One was issued to Jon Gubera, who had taken a job with the College Entrance Examination Board several months earlier. In the waiver letter, Kelly reported, “chief of staff Heather Neal said Jon Gubera 'possesses the personal qualities of honesty and integrity that would mitigate any adverse results to the IDOE.' ”

The personal qualities of the former employee would seem to have little to do with a rule that is supposed to identify inherent conflicts of interest.

• After Paul Dubenetzky retired as head of the state's air-quality permit program, he asked his former boss, Indiana Department of Environmental Management Director Thomas Easterly, for a waiver. Dubenetzky, The Star reported, was representing some large air polluters, and his former colleagues at IDEM were uncomfortable dealing with him.
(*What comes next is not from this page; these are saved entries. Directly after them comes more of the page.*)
Lemma complete_all P k e : complete P k e <-> forall j f, nget (fragments e) j = Some f -> (k, j) ∈ P.
Proof.
  unfold complete, missing. split.
  - intros H j f Hf. apply elem_of_enumerate in Hf. destruct (decide ((k, j) ∈ P)) as [|Hn]; [done|exfalso].
    assert (Hin : (j, f) ∈ missing P k e).
    { apply elem_of_lfilter. by rewrite bool_decide_eq_false_2. }
    unfold missing in Hin. rewrite H in Hin. by apply elem_of_nil in Hin.
  - intros H. destruct (List.filter _ _) as [|[j f] l] eqn:E; [done|exfalso].
    assert (Hin : (j, f) ∈ missing P k e) by (unfold missing; rewrite E; apply list_elem_of_here).
    apply elem_of_lfilter in Hin as [Hf%elem_of_enumerate Hb]. rewrite bool_decide_eq_true_2 in Hb; [done|]. eauto.
Qed.

Lemma missing_other P k j k' e : k' <> k -> missing ({[(k, j)]} ∪ P) k' e = missing P k' e.
Proof.
  intros Hne. unfold missing. apply filter_ext. intros [j' f]. f_equal. apply bool_decide_ext. set_solver.
Qed.
Lemma missing_one P k j e f :
  nget (fragments e) j = Some f -> (k, j) ∉ P -> nlen (missing P k e) = (nlen (missing ({[(k, j)]} ∪ P) k e) + 1)%N.
Proof.
  intros Hf Hn. unfold missing, enumerate. unfold nget in Hf.
  assert (Hgen : forall i l, l !! (N.to_nat j - N.to_nat i)%nat = Some f -> (i <= j)%N ->
    nlen (List.filter (fun '(j0, _) => negb (bool_decide ((k, j0) ∈ P))) (enumerate_from i l)) =
    (nlen (List.filter (fun '(j0, _) => negb (bool_decide ((k, j0) ∈ {[(k, j)]} ∪ P))) (enumerate_from i l)) + 1)%N).
  { intros i l. revert i. induction l as [|x l IH]; intros i Hl Hi; [done|]. cbn [enumerate_from List.filter].
    destruct (decide (i = j)) as [->|Hij].
    - rewrite (bool_decide_eq_false_2 ((k, j) ∈ P)), (bool_decide_eq_true_2 ((k, j) ∈ {[(k, j)]} ∪ P)) by set_solver.
      cbn [negb]. rewrite nlen_cons, N.add_comm. f_equal. f_equal.
      assert (Hlt : forall x, x ∈ enumerate_from (j + 1) l -> (j < x.1)%N).
      { intros y Hy. assert (Hy' : y.1 ∈ map fst (enumerate_from (j + 1) l)) by (apply elem_of_lmap; eauto).
        apply enumerate_from_fst in Hy'. lia. }
      induction (enumerate_from (j + 1) l) as [|[i' x'] t IHt]; [done|]. cbn [List.filter].
      specialize (IHt (fun y Hy => Hlt y (list_elem_of_further _ _ _ Hy))).
      pose proof (Hlt (i', x') (list_elem_of_here _ _)) as H'. cbn in H'.
      rewrite (bool_decide_ext ((k, i') ∈ {[(k, j)]} ∪ P) ((k, i') ∈ P)); [|set_solver by lia].
      destruct (bool_decide _); cbn [negb]; [done|]. by rewrite IHt.
    - replace (N.to_nat j - N.to_nat i)%nat with (S (N.to_nat j - N.to_nat (i + 1)))%nat in Hl by lia.
      specialize (IH (i + 1)%N Hl ltac:(lia)).
      rewrite (bool_decide_ext ((k, i) ∈ {[(k, j)]} ∪ P) ((k, i) ∈ P)); [|set_solver by lia].
      destruct (bool_decide _); cbn [negb]; [done|]. rewrite !nlen_cons, IH. lia. }
  apply (Hgen 0%N); [|lia]. by rewrite Nat.sub_0_r.
Qed.

Lemma missing_empty k e : missing ∅ k e = enumerate (fragments e).
Proof.
  unfold missing. induction (enumerate (fragments e)) as [|[j f] l IH]; [done|]. cbn.
  rewrite bool_decide_eq_false_2 by set_solver. cbn. by rewrite IH.
Qed.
“Easterly placed a condition in the waiver – that Dubenetzky was not to speak to IDEM staffers for a few months – but he was otherwise good to go,” The Star wrote.

• Last year, Amy Cornell left the Department of Agriculture to work for the Indiana Farm Bureau. Gina Sheets, the state department's director at the time, waived the one-year prohibition against Cornell lobbying the department, writing that Cornell's presence at the Farm Bureau would be “extremely beneficial to us,” The Star reported.

Kelly reported that the most waivers – seven – have been issued by the state's Department of Transportation. Indeed, Gov. Mike Pence himself wrote a waiver for then-Commissioner Michael Cline, who became vice president of physical facilities at Purdue.

“INDOT has dealings with Purdue,” Kelly noted, “including two major programs involving millions in contracts.” Pence concluded that Cline had only limited involvement with the Purdue contracts, which were handled by staff members.

No cases of wrongdoing were unearthed. But the process undercuts the sense of trust and fair play that an ethics code is supposed to promote.

The legislature should look hard at the waiver provision as part of the ethical overhaul that we hope is coming at the Statehouse early next year.